Das Schlimme ist nicht nur die körperliche, sondern auch die mentale Erschöpfung, die uns an diesem Punkt befällt. Statt eines atemberaubenden, hochalpinen Anstiegs mit überwältigender Aussicht, stapfen wir seit mehreren Stunden im totalen White-out umher, ohne einen Gipfel zu sehen, dem wir uns nähern.
 
Dennoch beschließen wir weiterzugehen, denn noch deprimierender, als unsere jetzige Situation wäre es, wenn wir jetzt aufgeben würden. Weiter geht es über den Nordwestgrad des Wilden Freigers, der zwar mit Stahlseilen versehen ist, so dass wir uns gut sichern können, ich bete aber trotzdem unentwegt, dass der Nebel nicht noch dichter wird, denn dann könnte es wirklich gefährlich werden.

Und meine Gebete werden erhört! Plötzlich stoßen wir durch den Nebel und vor uns breitet sich ein atemberaubendes Panorama mit von Nebel umhüllten Bergspitzen aus. Der Anblick ist so überwältigend, dass wir uns erst einmal setzen und den Moment genießen müssen.

Von jetzt an geht alles viel leichter. Zwar habe ich hier oben auf dem Grad durch die verbesserte Sicht auch mehr mit meiner Höhenangst zu kämpfen, aber dafür ist uns jetzt auch wieder klar, warum wir diesen Sport eigentlich so lieben. "In solchen Momenten muss ich immer fast weinen", dieser Ausspruch meines Bruders in dieser Situation beschreibt genau, was wir beide fühlen.
 
Der Gipfel des Freigers wird jetzt spielerisch erreicht.
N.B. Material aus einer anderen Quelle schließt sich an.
(** Nothing in the class keeps two threads from flushing at once: the second message is
    written first.  (An [ofstream] is not made for two threads either.) *)
Example two_flushers_reorder :
  match demo_run_any (log 1%nat 0%nat (Fmt (bs "one") clock) ++ log 1%nat 0%nat (Fmt (bs "two") clock) ++
       flush 1%nat ++ [(2%nat, Invoke OFlush)] ++ replicate 3 (2%nat, Step) ++
       replicate 2 (0%nat, Step)) with
  | Some (c, _) =>
      accepted (sh c) = [(0%nat, bs "[0][12:00:00 01/02/26]one"); (0%nat, bs "[1][12:00:00 01/02/26]two")] /\
      written <$> streams (sh c) !! 0%nat =
        Some [bs "[1][12:00:00 01/02/26]two"; bs "[0][12:00:00 01/02/26]one"]
  | None => False
  end.
Proof. vm_compute. done. Qed.

(** A string logged over memory without a NUL: [Flush] reads beyond the buffer. *)
Example string_without_nul :
  match demo_run_any (log 1%nat 0%nat (Str (bs "one") clock) ++ flush 3%nat) with
  | Some (c, _) => faulted c = true
  | None => False
  end.
Proof. vm_compute. done. Qed.

(** The last of the 33 attempts returns 0 even when the message was accepted. *)
Lemma last_attempt {P Q} `{BufferPool P} `{MessageQueue Q} granularity (g : LogWorker P Q) b q :
  Push b (pendingMsg_ g) = (q, true) ->
  exists acc, DoLog_step granularity g (LPush b 32) = Ret (set_queue q acc g) (RLog 0).
Proof. intros Hp. simpl. rewrite Hp. by eexists. Qed.

(** Two calls of [RunWorker] before the first thread has marked the object busy start two
    system threads on it. *)
Lemma run_worker_twice {P Q} r (g : LogWorker P Q) :
  attr_init r = 0 -> attr_setdetachstate r = 0 -> create r = 0 ->
  let '(g1, th1, made1) := RunWorker r g (Thread_init (Some 0%nat) false) in
  let '(_, _, made2) := RunWorker r g1 th1 in
  made1 = Some false /\ made2 = Some false.
Proof. intros H1 H2 H3. unfold RunWorker, Thread.Start. simpl. rewrite H1, H2, H3. done. Qed.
Auch wenn mir die Beine schon langsam schwer werden. Wir sind nun in Italien angekommen! Danach führt uns der Weg hinab in eine Senke und dann erwartet uns ein letzter Anstieg zum Becherhaus. Wieder klettern! Wäre da nicht die Aussicht auf eine heiße Suppe und ein kühles Bier, dann wäre ich wahrscheinlich einfach hier unten geblieben. Aber so nehme ich mich eben noch einmal zusammen und schleppe mich mit letzter Kraft auf diesen verdammten Felsen hinauf, auf dem das Becherhaus steht.